>>>>
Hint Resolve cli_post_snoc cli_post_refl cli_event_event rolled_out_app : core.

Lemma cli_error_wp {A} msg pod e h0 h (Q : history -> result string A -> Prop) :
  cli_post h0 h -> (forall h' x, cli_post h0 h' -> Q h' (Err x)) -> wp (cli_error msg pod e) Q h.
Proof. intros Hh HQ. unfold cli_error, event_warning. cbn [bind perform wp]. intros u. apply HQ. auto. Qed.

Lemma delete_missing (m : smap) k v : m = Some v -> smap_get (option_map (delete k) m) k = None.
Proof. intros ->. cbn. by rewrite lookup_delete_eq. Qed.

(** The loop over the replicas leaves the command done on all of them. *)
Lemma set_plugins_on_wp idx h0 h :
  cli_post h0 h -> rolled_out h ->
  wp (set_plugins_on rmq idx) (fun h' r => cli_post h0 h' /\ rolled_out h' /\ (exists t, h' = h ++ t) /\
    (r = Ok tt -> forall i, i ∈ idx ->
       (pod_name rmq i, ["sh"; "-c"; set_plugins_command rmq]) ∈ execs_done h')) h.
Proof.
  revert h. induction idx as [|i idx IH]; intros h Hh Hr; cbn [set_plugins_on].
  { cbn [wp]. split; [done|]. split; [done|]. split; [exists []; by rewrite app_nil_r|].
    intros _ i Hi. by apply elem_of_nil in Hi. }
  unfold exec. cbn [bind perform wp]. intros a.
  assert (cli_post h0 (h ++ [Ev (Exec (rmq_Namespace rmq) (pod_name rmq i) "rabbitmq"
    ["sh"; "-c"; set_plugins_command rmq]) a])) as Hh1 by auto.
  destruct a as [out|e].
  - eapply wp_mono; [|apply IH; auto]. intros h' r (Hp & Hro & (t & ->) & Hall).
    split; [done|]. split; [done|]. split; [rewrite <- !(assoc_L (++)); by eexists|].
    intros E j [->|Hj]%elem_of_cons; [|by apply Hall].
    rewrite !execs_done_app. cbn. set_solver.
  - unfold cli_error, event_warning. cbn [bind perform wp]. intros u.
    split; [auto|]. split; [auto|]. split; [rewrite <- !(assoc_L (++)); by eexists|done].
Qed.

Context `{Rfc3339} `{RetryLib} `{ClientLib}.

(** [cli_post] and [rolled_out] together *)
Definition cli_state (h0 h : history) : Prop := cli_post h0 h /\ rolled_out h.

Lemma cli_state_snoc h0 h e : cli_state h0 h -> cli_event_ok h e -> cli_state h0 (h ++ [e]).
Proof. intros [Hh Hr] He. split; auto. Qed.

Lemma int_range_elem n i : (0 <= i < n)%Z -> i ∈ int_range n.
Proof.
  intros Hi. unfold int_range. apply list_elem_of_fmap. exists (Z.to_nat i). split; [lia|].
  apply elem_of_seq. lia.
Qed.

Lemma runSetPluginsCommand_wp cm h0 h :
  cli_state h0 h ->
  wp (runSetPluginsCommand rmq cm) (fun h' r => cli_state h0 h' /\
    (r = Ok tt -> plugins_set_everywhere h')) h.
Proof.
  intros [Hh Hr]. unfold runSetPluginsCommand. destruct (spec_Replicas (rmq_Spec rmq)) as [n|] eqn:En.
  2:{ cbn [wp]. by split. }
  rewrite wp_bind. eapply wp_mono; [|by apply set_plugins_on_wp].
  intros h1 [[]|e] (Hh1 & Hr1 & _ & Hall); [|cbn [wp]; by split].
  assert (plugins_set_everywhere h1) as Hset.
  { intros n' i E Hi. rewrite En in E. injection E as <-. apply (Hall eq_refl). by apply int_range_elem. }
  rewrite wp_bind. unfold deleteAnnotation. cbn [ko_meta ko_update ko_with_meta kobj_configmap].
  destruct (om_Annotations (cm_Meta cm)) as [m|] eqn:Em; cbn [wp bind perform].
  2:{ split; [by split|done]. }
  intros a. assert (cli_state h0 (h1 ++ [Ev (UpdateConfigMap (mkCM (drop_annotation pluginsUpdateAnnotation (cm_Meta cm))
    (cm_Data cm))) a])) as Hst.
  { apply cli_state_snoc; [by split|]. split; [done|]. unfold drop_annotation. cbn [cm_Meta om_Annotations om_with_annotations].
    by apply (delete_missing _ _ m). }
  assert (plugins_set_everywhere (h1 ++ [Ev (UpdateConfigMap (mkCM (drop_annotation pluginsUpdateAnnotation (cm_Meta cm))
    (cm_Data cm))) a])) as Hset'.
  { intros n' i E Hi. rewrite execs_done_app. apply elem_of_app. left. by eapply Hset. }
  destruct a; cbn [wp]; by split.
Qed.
<<<<
>>>>
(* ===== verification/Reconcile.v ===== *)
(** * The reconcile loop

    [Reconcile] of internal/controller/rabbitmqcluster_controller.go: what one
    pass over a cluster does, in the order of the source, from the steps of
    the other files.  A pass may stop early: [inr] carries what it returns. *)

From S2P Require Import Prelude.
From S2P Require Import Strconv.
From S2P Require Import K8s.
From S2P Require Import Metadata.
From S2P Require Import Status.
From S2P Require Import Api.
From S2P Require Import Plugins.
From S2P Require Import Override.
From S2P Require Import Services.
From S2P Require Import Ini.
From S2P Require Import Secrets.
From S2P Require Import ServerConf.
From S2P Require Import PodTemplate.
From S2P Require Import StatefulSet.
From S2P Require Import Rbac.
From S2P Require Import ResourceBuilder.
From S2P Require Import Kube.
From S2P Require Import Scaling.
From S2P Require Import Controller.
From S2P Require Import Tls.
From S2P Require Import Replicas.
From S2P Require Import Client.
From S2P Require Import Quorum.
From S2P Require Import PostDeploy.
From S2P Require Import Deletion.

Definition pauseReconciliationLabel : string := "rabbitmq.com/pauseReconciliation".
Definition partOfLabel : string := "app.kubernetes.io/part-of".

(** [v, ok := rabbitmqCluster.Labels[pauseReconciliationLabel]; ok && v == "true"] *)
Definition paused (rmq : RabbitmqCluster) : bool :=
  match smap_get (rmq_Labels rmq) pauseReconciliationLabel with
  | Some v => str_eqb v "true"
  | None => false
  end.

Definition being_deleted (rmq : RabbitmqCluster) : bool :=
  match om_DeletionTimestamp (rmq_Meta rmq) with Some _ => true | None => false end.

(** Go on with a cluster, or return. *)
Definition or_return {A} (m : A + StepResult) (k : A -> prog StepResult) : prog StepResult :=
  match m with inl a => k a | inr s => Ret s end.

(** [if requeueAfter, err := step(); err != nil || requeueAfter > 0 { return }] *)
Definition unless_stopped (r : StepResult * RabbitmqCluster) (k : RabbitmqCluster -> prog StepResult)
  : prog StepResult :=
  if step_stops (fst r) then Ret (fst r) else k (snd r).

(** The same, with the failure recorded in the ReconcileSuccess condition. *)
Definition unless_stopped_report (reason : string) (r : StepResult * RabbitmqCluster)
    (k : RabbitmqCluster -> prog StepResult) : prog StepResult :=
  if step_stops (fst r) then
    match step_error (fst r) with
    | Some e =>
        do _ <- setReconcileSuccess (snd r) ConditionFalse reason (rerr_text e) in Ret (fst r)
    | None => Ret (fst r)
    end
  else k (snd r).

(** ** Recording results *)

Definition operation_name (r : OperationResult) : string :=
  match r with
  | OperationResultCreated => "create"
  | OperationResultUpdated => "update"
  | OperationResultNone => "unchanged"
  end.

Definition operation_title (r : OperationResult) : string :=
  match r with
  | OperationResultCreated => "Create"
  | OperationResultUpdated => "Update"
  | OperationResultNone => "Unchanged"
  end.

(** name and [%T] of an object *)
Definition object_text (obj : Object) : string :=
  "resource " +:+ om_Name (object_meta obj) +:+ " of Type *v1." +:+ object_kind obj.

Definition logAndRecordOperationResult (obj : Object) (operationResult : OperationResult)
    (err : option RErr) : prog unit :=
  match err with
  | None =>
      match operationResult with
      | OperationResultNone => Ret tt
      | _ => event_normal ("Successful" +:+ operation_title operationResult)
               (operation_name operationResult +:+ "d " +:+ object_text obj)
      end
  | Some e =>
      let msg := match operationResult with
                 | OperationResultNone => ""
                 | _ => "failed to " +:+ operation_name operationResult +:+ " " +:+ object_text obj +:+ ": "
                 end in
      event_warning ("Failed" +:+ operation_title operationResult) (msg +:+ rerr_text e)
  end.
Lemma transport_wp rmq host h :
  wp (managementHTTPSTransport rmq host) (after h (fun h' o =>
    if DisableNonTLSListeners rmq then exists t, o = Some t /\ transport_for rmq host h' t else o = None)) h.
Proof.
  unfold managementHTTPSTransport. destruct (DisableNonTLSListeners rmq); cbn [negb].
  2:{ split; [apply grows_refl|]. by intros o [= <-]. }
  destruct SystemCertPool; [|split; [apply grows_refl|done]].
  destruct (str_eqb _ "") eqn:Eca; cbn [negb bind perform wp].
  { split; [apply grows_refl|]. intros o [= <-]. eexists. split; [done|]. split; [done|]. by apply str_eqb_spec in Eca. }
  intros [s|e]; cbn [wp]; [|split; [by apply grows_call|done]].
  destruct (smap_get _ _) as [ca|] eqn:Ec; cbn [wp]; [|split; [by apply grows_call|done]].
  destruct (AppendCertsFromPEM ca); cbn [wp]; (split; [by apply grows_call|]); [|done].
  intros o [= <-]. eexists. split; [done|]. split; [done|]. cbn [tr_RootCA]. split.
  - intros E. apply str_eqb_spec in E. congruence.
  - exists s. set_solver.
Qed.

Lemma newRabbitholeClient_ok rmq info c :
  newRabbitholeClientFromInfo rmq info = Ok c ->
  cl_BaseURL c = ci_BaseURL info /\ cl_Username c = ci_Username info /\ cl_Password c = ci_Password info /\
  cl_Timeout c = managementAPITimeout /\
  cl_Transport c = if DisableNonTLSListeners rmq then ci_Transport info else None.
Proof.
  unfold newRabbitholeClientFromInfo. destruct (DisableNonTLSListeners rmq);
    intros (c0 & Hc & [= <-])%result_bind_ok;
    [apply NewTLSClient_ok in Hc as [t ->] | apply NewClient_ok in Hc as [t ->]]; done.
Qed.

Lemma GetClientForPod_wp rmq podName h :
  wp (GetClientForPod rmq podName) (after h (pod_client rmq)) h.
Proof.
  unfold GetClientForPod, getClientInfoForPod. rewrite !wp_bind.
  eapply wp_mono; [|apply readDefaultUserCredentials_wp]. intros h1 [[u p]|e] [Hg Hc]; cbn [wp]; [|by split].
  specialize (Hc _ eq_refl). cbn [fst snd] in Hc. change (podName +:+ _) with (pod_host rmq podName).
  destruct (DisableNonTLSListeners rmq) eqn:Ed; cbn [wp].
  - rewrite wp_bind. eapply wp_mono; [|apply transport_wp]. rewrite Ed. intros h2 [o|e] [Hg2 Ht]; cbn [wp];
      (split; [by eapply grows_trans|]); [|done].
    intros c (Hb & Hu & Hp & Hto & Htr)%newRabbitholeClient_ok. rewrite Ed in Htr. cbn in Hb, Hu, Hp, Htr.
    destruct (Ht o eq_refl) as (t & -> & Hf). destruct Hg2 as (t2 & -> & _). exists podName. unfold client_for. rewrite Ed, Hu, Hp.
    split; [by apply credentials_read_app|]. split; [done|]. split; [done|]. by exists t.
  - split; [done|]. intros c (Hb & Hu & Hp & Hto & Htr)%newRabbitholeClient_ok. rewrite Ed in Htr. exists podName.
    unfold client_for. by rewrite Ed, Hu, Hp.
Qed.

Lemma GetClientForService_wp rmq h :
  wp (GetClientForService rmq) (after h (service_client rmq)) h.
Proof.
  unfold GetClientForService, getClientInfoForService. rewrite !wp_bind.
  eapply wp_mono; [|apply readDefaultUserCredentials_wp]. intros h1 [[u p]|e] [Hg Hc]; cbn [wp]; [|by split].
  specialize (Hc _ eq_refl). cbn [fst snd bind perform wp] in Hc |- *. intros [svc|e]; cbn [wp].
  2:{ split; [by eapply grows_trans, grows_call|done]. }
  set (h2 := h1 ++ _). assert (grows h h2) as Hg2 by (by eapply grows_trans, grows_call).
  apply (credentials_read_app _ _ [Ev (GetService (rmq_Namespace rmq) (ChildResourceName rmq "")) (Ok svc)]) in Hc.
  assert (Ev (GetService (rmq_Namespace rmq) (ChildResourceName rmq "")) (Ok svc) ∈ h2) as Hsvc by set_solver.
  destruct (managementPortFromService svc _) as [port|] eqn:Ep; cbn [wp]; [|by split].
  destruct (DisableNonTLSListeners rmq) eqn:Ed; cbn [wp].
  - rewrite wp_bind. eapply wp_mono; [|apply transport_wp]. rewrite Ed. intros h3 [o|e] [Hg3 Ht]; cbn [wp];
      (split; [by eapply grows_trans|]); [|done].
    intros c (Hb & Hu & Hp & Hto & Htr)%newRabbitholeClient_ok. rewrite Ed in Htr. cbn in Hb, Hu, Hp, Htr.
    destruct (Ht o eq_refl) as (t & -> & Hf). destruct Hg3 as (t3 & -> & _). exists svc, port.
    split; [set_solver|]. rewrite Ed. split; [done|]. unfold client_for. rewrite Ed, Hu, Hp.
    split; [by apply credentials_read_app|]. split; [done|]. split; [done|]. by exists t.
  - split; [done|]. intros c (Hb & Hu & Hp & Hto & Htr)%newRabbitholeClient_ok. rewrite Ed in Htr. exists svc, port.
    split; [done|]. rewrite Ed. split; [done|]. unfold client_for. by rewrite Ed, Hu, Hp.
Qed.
<<<<
>>>>
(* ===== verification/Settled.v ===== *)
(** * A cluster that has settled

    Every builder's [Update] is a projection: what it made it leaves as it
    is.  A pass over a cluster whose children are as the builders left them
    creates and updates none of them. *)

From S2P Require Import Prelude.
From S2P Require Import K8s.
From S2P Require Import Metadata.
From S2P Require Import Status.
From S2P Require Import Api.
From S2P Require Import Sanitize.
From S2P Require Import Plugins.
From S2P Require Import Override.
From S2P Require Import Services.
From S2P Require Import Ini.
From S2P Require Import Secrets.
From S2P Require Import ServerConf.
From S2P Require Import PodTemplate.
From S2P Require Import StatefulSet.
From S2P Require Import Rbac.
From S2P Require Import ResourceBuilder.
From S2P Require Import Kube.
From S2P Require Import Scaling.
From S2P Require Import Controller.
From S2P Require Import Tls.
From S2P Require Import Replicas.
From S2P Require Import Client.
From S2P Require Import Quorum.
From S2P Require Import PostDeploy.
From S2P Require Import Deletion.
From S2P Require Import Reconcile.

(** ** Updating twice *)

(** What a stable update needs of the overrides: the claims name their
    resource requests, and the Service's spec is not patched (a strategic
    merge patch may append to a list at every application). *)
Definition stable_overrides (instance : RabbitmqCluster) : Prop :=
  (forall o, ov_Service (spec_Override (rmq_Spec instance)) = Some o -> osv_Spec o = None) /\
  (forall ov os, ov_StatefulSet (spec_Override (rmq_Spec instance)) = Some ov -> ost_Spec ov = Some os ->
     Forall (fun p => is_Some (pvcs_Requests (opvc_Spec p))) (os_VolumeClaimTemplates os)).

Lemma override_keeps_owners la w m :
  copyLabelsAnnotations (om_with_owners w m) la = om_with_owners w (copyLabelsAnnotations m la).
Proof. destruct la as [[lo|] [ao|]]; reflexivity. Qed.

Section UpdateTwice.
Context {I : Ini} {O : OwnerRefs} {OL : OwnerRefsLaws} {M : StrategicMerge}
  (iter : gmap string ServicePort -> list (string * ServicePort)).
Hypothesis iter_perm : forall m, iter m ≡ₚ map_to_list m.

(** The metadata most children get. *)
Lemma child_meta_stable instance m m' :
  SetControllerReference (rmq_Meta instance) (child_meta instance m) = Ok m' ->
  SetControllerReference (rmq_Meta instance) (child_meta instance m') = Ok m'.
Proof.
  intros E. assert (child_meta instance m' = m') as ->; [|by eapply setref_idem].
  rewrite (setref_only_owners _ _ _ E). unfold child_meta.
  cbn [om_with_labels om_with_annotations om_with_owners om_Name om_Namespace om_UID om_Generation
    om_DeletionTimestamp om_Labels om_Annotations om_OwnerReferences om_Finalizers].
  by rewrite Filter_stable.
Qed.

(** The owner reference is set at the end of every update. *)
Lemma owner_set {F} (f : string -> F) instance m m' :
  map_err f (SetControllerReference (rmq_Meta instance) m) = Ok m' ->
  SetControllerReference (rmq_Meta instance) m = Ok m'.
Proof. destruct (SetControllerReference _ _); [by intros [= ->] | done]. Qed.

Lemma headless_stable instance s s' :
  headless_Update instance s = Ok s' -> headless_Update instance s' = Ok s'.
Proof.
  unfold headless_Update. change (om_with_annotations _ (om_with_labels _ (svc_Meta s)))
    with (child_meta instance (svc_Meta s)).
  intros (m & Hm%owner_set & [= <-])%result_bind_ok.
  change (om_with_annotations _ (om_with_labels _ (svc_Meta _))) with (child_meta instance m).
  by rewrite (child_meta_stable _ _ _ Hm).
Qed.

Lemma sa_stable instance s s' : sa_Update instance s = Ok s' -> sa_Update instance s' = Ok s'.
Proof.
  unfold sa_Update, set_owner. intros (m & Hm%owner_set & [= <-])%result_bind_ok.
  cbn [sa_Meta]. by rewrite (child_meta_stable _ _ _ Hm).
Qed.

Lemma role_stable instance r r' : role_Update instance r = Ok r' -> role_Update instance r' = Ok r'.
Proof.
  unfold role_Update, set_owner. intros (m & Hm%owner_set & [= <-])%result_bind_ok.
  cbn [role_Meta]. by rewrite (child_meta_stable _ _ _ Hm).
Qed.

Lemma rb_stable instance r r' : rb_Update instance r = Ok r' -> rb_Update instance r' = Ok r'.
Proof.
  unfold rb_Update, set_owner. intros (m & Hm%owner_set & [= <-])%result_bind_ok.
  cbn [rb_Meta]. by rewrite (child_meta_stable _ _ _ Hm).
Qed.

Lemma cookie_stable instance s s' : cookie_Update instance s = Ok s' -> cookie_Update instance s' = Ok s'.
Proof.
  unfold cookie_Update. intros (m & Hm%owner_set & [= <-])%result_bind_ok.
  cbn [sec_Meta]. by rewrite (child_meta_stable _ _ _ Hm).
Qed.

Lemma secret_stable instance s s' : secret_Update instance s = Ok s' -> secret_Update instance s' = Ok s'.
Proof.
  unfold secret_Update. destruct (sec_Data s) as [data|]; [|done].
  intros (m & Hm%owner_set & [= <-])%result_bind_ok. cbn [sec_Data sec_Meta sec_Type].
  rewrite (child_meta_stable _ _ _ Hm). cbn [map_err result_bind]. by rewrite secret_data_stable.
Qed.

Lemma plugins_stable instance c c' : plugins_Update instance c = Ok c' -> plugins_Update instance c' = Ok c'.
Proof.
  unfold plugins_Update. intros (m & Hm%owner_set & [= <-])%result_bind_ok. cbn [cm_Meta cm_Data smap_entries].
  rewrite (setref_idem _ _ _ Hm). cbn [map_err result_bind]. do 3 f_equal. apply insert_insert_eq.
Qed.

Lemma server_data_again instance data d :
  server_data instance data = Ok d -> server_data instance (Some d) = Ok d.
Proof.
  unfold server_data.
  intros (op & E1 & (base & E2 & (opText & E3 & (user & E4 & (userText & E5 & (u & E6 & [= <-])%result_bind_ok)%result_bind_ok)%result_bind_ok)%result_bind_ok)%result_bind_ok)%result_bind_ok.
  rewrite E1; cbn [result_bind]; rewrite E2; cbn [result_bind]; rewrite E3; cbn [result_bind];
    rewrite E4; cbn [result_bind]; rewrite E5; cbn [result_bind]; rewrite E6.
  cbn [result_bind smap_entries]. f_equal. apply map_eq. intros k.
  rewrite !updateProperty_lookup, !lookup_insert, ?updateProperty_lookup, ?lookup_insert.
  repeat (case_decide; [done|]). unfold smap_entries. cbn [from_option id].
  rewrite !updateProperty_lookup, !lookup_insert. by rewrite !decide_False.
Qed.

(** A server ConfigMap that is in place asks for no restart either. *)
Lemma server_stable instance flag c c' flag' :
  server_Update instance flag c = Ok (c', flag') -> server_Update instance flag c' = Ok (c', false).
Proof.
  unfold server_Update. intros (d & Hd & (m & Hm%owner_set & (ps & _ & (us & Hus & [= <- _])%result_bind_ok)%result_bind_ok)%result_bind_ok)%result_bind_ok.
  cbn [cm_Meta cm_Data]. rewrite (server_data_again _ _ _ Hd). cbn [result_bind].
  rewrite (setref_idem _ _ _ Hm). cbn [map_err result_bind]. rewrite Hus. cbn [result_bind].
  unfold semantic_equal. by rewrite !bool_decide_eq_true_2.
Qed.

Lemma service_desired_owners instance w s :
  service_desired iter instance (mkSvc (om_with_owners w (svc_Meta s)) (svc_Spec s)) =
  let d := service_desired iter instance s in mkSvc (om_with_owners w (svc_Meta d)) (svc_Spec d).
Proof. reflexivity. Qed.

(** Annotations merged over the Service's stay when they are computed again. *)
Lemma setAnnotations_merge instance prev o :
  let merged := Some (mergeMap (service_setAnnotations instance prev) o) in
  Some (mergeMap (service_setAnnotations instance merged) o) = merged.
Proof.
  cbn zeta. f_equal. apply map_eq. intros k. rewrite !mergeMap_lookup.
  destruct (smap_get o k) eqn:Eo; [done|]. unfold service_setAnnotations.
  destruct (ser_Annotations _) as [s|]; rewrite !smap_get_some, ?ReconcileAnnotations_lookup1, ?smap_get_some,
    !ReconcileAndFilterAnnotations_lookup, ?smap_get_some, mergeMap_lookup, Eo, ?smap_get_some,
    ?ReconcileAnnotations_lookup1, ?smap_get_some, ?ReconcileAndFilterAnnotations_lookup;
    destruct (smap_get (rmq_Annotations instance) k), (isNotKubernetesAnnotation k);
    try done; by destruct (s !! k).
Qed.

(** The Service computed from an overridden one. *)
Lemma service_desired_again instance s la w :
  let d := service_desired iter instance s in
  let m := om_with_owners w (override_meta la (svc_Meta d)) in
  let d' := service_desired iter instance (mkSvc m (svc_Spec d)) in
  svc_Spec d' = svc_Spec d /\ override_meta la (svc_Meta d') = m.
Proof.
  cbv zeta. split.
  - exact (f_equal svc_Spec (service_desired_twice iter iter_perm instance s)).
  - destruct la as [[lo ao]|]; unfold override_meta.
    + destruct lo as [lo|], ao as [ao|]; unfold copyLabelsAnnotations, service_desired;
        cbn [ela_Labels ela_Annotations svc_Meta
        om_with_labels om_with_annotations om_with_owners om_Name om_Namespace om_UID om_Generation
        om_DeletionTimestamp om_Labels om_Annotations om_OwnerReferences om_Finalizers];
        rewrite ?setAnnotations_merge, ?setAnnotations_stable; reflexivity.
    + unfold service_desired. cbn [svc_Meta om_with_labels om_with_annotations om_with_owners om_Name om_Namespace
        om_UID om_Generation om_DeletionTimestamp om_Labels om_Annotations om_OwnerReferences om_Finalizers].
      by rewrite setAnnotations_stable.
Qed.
<<<<
● Assigned task: Your answer should be the lines of the listing above between the line holding "newRabbitholeClientFromInfo rmq info" and the line holding "intros (c0 & Hc & [= <-])%result_bind_ok;", inclusive, restated word for word and alone.

● Response box:
  newRabbitholeClientFromInfo rmq info = Ok c ->
  cl_BaseURL c = ci_BaseURL info /\ cl_Username c = ci_Username info /\ cl_Password c = ci_Password info /\
  cl_Timeout c = managementAPITimeout /\
  cl_Transport c = if DisableNonTLSListeners rmq then ci_Transport info else None.
Proof.
  unfold newRabbitholeClientFromInfo. destruct (DisableNonTLSListeners rmq);
    intros (c0 & Hc & [= <-])%result_bind_ok;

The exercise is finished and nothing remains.